(* ===== verification/Apply.v ===== *)
(** [vash-store/src/apply.rs]: the record operations the writer thread
    applies, each against the caller's transaction.  Definitions only; what
    they mean is in [Cache.v] (the rows a record owns, and the abstract
    cache) and [ApplySpec.v] (the refinement). *)

From S2P Require Import Prelude Bytes Core Record Clock Arith Command Backend.
From S2P Require Import IndexKeys Tags Engine.

(** ** Data *)

(** The index rows a stored record owns. *)
Record IndexRows := mkIndexRows { ir_expires_at_ms : Z; ir_cas : Z; ir_tag_ids : list Z }.

Definition IndexRows_of (record : RecordRef) : IndexRows :=
  mkIndexRows (expires_at_ms record) (cas record) (tag_id <$> tags record).

(** What the record an overwrite replaced was holding. *)
Record Displaced := mkDisplaced {
  d_live : bool;
  d_deadline : option Z;
  d_previous : option Value;
  d_indexed_at : option Z
}.

Definition Displaced_default : Displaced := mkDisplaced false None None None.

Record PreRead := mkPreRead { pr_rows : option IndexRows; pr_displaced : Displaced }.

Record PreparedSet := mkPreparedSet {
  ps_key : bytes;
  ps_record : bytes;
  ps_expires_at_ms : option Z;
  ps_ttl : TtlChange;
  ps_tags : list TagRef;
  ps_return_previous : bool;
  ps_pre_read : option PreRead
}.

Record Written := mkWritten { w_outcome : Stored; w_previous : option Value }.

Record Found := mkFound { f_record : RecordRef; f_live : bool }.

Definition Found_live (f : Found) : option RecordRef :=
  if f_live f then Some (f_record f) else None.

Record SetApplied := mkSetApplied { sa_cas : Z; sa_previous : option Value }.

(** The value handed back for a live record. *)
Definition value_of (record : RecordRef) : Value :=
  mkValue (value record) (mc_flags record) (cas record) (Some (expires_at_ms record)).

Section Apply.
Context {T : Type} {BT : Backend T} {HS : Hash} {FT : FloatText}.
Variable cfg : Config.
Variable now_ms : Z.

Definition granularity : Z := bucket_granularity_ms cfg.

(** ** prepare_set: runs on the caller's thread, outside any transaction *)

Definition prepare_set (ram : Ram) (set : SetReq) (ts : list TagRef)
    : Result StoreError PreparedSet :=
  if bool_decide (ram_pressure ram = Pressure_Critical) then Err SE_CapacityFull
  else
    _ ← map_err SE_Core (validate_value (s_value set) (max_value_len cfg));
    let expires_at_ms :=
      match s_ttl set with
      | Ttl_Set ttl_secs => Some (expiry_from_ttl now_ms ttl_secs)
      | Ttl_Keep | Ttl_SetIfPersistent _ => None
      end in
    let meta := mkMeta (ram_epoch ram) (s_mc_flags set) (default NEVER expires_at_ms) 0 in
    record ← map_err SE_Core (encode_record meta ts (s_value set));
    Ok (mkPreparedSet (s_key set) record expires_at_ms (s_ttl set) ts (s_return_previous set) None).

(** ** Tokens *)

Definition next_cas : StoreM T Z :=
  r ← get_ram;
  let counter := wrapping 64 (ram_cas_next r + 1) in
  _ ← set_ram (set_cas_next r counter);
  _ ← (if ram_cas_watermark r <=? counter then
         let watermark := wrapping 64 (counter + CAS_BLOCK) in
         _ ← db_put Meta meta_key_CAS_WATERMARK (le_bytes 8 watermark);
         r ← get_ram;
         set_ram (set_cas_watermark r watermark)
       else mret ());
  mret (wrapping 64 (counter * shard_count cfg + shard_index cfg)).

(** ** Index rows *)

Definition clear_expiry_row (key : bytes) (expires_at_ms : Z) : StoreM T unit :=
  _ ← db_delete Exp (encode_key expires_at_ms key granularity);
  mret ().

Definition clear_tag_rows (key : bytes) (rows : IndexRows) : StoreM T unit :=
  for_each (fun tag_id => _ ← db_delete TagIdx (index_key tag_id key); mret ()) (ir_tag_ids rows).

Definition clear_index_rows (key : bytes) (rows : IndexRows) : StoreM T unit :=
  _ ← clear_expiry_row key (ir_expires_at_ms rows);
  clear_tag_rows key rows.

(** ** Reading the record being replaced *)

Definition alive (r : Ram) (record : RecordRef) : bool :=
  is_alive record now_ms (ram_epoch r) (lookup_generation (ram_tags r)).

Definition displace (key : bytes) (want_value keep_expiry_row : bool) : StoreM T Displaced :=
  blob ← db_get Main key;
  match blob with
  | None => mret Displaced_default
  | Some blob =>
      record ← lift_core (RecordRef_parse blob);
      let rows := IndexRows_of record in
      r ← get_ram;
      let live := alive r record in
      let displaced :=
        mkDisplaced live
          (if live then Some (expires_at_ms record) else None)
          (if live && want_value then Some (value_of record) else None)
          (Some (expires_at_ms record)) in
      _ ← (if keep_expiry_row then clear_tag_rows key rows else clear_index_rows key rows);
      mret displaced
  end.

Definition read_for_update (key : bytes) : StoreM T (option Found) :=
  blob ← db_get Main key;
  match blob with
  | None => mret None
  | Some blob =>
      record ← lift_core (RecordRef_parse blob);
      r ← get_ram;
      mret (Some (mkFound record (alive r record)))
  end.

Definition live_record (key : bytes) : StoreM T (option RecordRef) :=
  found ← read_for_update key;
  mret (found ≫= Found_live).

(** The deadline a rewrite lands on, given what the record carries now. *)
Definition deadline_after (change : TtlChange) (current : Z) : Z :=
  match change with
  | Ttl_Keep => current
  | Ttl_Set ttl_secs => expiry_from_ttl now_ms ttl_secs
  | Ttl_SetIfPersistent ttl_secs =>
      if current =? NEVER then expiry_from_ttl now_ms ttl_secs else current
  end.

(** ** apply_set: the tail every write ends in *)

Definition apply_set (prepared : PreparedSet) : StoreM T SetApplied :=
  cas ← next_cas;
  record ← lift_core (patch_cas (ps_record prepared) cas);
  let key := ps_key prepared in
  displaced ←
    match ps_pre_read prepared with
    | None => displace key (ps_return_previous prepared) true
    | Some pre =>
        _ ← match pr_rows pre with
            | Some rows => clear_tag_rows key rows
            | None => mret ()
            end;
        mret (pr_displaced pre)
    end;
  '(record, expires_at_ms) ←
    match ps_expires_at_ms prepared with
    | Some resolved => mret (record, resolved)
    | None =>
        let resolved := deadline_after (ps_ttl prepared) (default NEVER (d_deadline displaced)) in
        record ← lift_core (patch_expiry record resolved);
        mret (record, resolved)
    end;
  _ ← db_put Main key record;
  let same_bucket :=
    match d_indexed_at displaced with
    | Some previously => bucket_for previously granularity =? bucket_for expires_at_ms granularity
    | None => false
    end in
  _ ← match d_indexed_at displaced with
      | Some previously => if negb same_bucket then clear_expiry_row key previously else mret ()
      | None => mret ()
      end;
  _ ← (if negb same_bucket
       then db_put Exp (encode_key expires_at_ms key granularity) key else mret ());
  _ ← for_each (fun tag => db_put TagIdx (index_key (tag_id tag) key) key) (ps_tags prepared);
  mret (mkSetApplied cas (d_previous displaced)).

(** Stores a replacement for a record. *)
Definition rewrite_record (key : bytes) (ts : list TagRef) (meta : RecordMeta) (v : bytes)
    : StoreM T Z :=
  record ← lift_core (encode_record meta ts v);
  applied ← apply_set (mkPreparedSet key record (Some (m_expires_at_ms meta)) Ttl_Keep ts false None);
  mret (sa_cas applied).

(** ** apply_delete *)

Definition apply_delete (key : bytes) : StoreM T bool :=
  displaced ← displace key false false;
  _ ← db_delete Main key;
  mret (d_live displaced).

(** ** apply_conditional_set *)

(** What the guard and the reply need of the live record: its token, flags,
    deadline, and its value if somebody will read it. *)
Abbreviation Existing := (Z * Z * Z * option bytes)%type.

Definition existing_of (found : option Found) (wants_value : bool) : option Existing :=
  (fun r => (cas r, mc_flags r, expires_at_ms r, if wants_value then Some (value r) else None))
    <$> (found ≫= Found_live).

Definition previous_of (existing : option Existing) (return_previous : bool) : option Value :=
  match existing, return_previous with
  | Some (cas, mc_flags, expires_at_ms, Some v), true =>
      Some (mkValue v mc_flags cas (Some expires_at_ms))
  | _, _ => None
  end.

(** The guard: [Some] is the verdict of a refused write. *)
Definition refusal (mode : SetMode) (existing : option Existing) : option Stored :=
  match mode, existing with
  | SetMode_Set, _ => None
  | SetMode_Add, Some _ => Some Stored_NotStored
  | SetMode_Add, None => None
  | SetMode_Replace, None => Some Stored_NotStored
  | SetMode_Replace, Some _ => None
  | (SetMode_Append | SetMode_Prepend), None => Some Stored_NotStored
  | SetMode_Cas _, None => Some Stored_NotFound
  | SetMode_Cas expected, Some (cas, _, _, _) =>
      if negb (cas =? expected) then Some Stored_Exists else None
  | (SetMode_Append | SetMode_Prepend), Some _ => None
  end.

Definition is_concatenating (mode : SetMode) : bool :=
  match mode with SetMode_Append | SetMode_Prepend => true | _ => false end.

(** The record a concatenating write builds onto the existing one. *)
Definition concatenate (prepared : PreparedSet) (mode : SetMode) (existing : option Existing)
    : StoreM T PreparedSet :=
  found ← lift (expect existing "guarded above: concatenation requires an existing record");
  match found with
  | (_, _, _, None) =>
      throw (SE_Corrupt "concatenation reached the writer without the value it builds on")
  | (_, mc_flags, expires_at_ms, Some current) =>
      parsed ← lift_core (RecordRef_parse (ps_record prepared));
      let addition := value parsed in
      let combined := match mode with SetMode_Append => current ++ addition | _ => addition ++ current end in
      _ ← lift_core (validate_value combined (max_value_len cfg));
      r ← get_ram;
      record ← lift_core (encode_record (mkMeta (ram_epoch r) mc_flags expires_at_ms 0)
                            (ps_tags prepared) combined);
      mret (mkPreparedSet (ps_key prepared) record (Some expires_at_ms) (ps_ttl prepared)
              (ps_tags prepared) (ps_return_previous prepared) (ps_pre_read prepared))
  end.

Definition apply_conditional_set (prepared : PreparedSet) (mode : SetMode) : StoreM T Written :=
  let wants_value := ps_return_previous prepared || is_concatenating mode in
  found ← read_for_update (ps_key prepared);
  let rows := (fun f => IndexRows_of (f_record f)) <$> found in
  let existing := existing_of found wants_value in
  let indexed_at := ir_expires_at_ms <$> rows in
  let previous := previous_of existing (ps_return_previous prepared) in
  let pre := mkPreRead rows
    (mkDisplaced (match existing with Some _ => true | None => false end)
       ((fun '(_, _, expires_at_ms, _) => expires_at_ms) <$> existing) previous indexed_at) in
  let prepared := mkPreparedSet (ps_key prepared) (ps_record prepared) (ps_expires_at_ms prepared)
    (ps_ttl prepared) (ps_tags prepared) (ps_return_previous prepared) (Some pre) in
  match refusal mode existing with
  | Some outcome => mret (mkWritten outcome previous)
  | None =>
      prepared ← (if is_concatenating mode then concatenate prepared mode existing else mret prepared);
      applied ← apply_set prepared;
      mret (mkWritten (Stored_Stored (sa_cas applied)) (sa_previous applied))
  end.

(** ** apply_expire *)

Definition expire_applies (guard : ExpireGuard) (current target : Z) : bool :=
  let existing := if negb (current =? NEVER) then Some current else None in
  match guard with
  | Guard_Always => true
  | Guard_IfPersistent => match existing with None => true | Some _ => false end
  | Guard_IfVolatile => match existing with None => false | Some _ => true end
  | Guard_IfLater =>
      match existing with Some at_ms => negb (target =? NEVER) && (at_ms <? target) | None => false end
  | Guard_IfEarlier =>
      negb (target =? NEVER) && match existing with Some at_ms => target <? at_ms | None => true end
  end.

Definition apply_expire (key : bytes) (ttl : TtlChange) (guard : ExpireGuard) : StoreM T bool :=
  found ← live_record key;
  match found with
  | None => mret false
  | Some record =>
      let current := expires_at_ms record in
      let target := deadline_after ttl current in
      if negb (expire_applies guard current target) then mret false
      else if negb (target =? NEVER) && (target <=? now_ms) then apply_delete key
      else
        _ ← rewrite_record key (tags record)
              (mkMeta (h_epoch (header record)) (mc_flags record) target 0) (value record);
        mret true
  end.

(** ** apply_arithmetic *)

Definition apply_arithmetic (op : Arithmetic) : StoreM T (option Applied) :=
  let key := ar_key op in
  existing ← live_record key;
  '(outcome, (ts, flags, current_deadline)) ←
    match existing with
    | Some record =>
        outcome ← lift_core (evaluate op (Some (value record)));
        mret (outcome, (tags record, mc_flags record, expires_at_ms record))
    | None =>
        outcome ← lift_core (evaluate op None);
        mret (outcome, ([], 0, NEVER))
    end;
  match outcome with
  | Outcome_Missing => mret None
  | Outcome_Unchanged applied => mret (Some applied)
  | Outcome_Store text applied =>
      _ ← lift_core (validate_value text (max_value_len cfg));
      r ← get_ram;
      _ ← rewrite_record key ts
            (mkMeta (ram_epoch r) flags (deadline_after (ar_ttl op) current_deadline) 0) text;
      mret (Some applied)
  end.

(** ** apply_append *)

Definition apply_append (key suffix : bytes) : StoreM T Z :=
  existing ← live_record key;
  let '(combined, ts, flags, expires) :=
    match existing with
    | Some record => (value record ++ suffix, tags record, mc_flags record, expires_at_ms record)
    | None => (suffix, [], 0, NEVER)
    end in
  _ ← lift_core (validate_value combined (max_value_len cfg));
  r ← get_ram;
  _ ← rewrite_record key ts (mkMeta (ram_epoch r) flags expires 0) combined;
  mret (len combined).

(** ** apply_touch *)

Definition apply_touch (key : bytes) (ttl_secs : Z) : StoreM T bool :=
  r ← get_ram;
  blob ← db_get Main key;
  match blob with
  | None => mret false
  | Some blob =>
      record ← lift_core (RecordRef_parse blob);
      if negb (alive r record) then mret false
      else
        let expires := expiry_from_ttl now_ms ttl_secs in
        rewritten ← lift_core (encode_record
          (mkMeta (h_epoch (header record)) (mc_flags record) expires 0) (tags record) (value record));
        _ ← apply_set (mkPreparedSet key rewritten (Some expires) (Ttl_Set ttl_secs) (tags record)
                         false None);
        mret true
  end.

(** ** apply_flush *)

Definition apply_flush : StoreM T Z :=
  r ← get_ram;
  let epoch := wrapping 32 (ram_epoch r + 1) in
  _ ← db_put Meta meta_key_EPOCH (le_bytes 4 epoch);
  _ ← db_clear Main;
  _ ← db_clear Exp;
  _ ← db_clear TagIdx;
  _ ← db_clear Jobs;
  mret epoch.

End Apply.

*The problem*
Reproduce the lines above, beginning at the line with "they mean is" and stopping after the line with "Definition Displaced_default : Displaced", exactly as they are.

*Final answer*
    they mean is in [Cache.v] (the rows a record owns, and the abstract
    cache) and [ApplySpec.v] (the refinement). *)

From S2P Require Import Prelude Bytes Core Record Clock Arith Command Backend.
From S2P Require Import IndexKeys Tags Engine.

(** ** Data *)

(** The index rows a stored record owns. *)
Record IndexRows := mkIndexRows { ir_expires_at_ms : Z; ir_cas : Z; ir_tag_ids : list Z }.

Definition IndexRows_of (record : RecordRef) : IndexRows :=
  mkIndexRows (expires_at_ms record) (cas record) (tag_id <$> tags record).

(** What the record an overwrite replaced was holding. *)
Record Displaced := mkDisplaced {
  d_live : bool;
  d_deadline : option Z;
  d_previous : option Value;
  d_indexed_at : option Z
}.

Definition Displaced_default : Displaced := mkDisplaced false None None None.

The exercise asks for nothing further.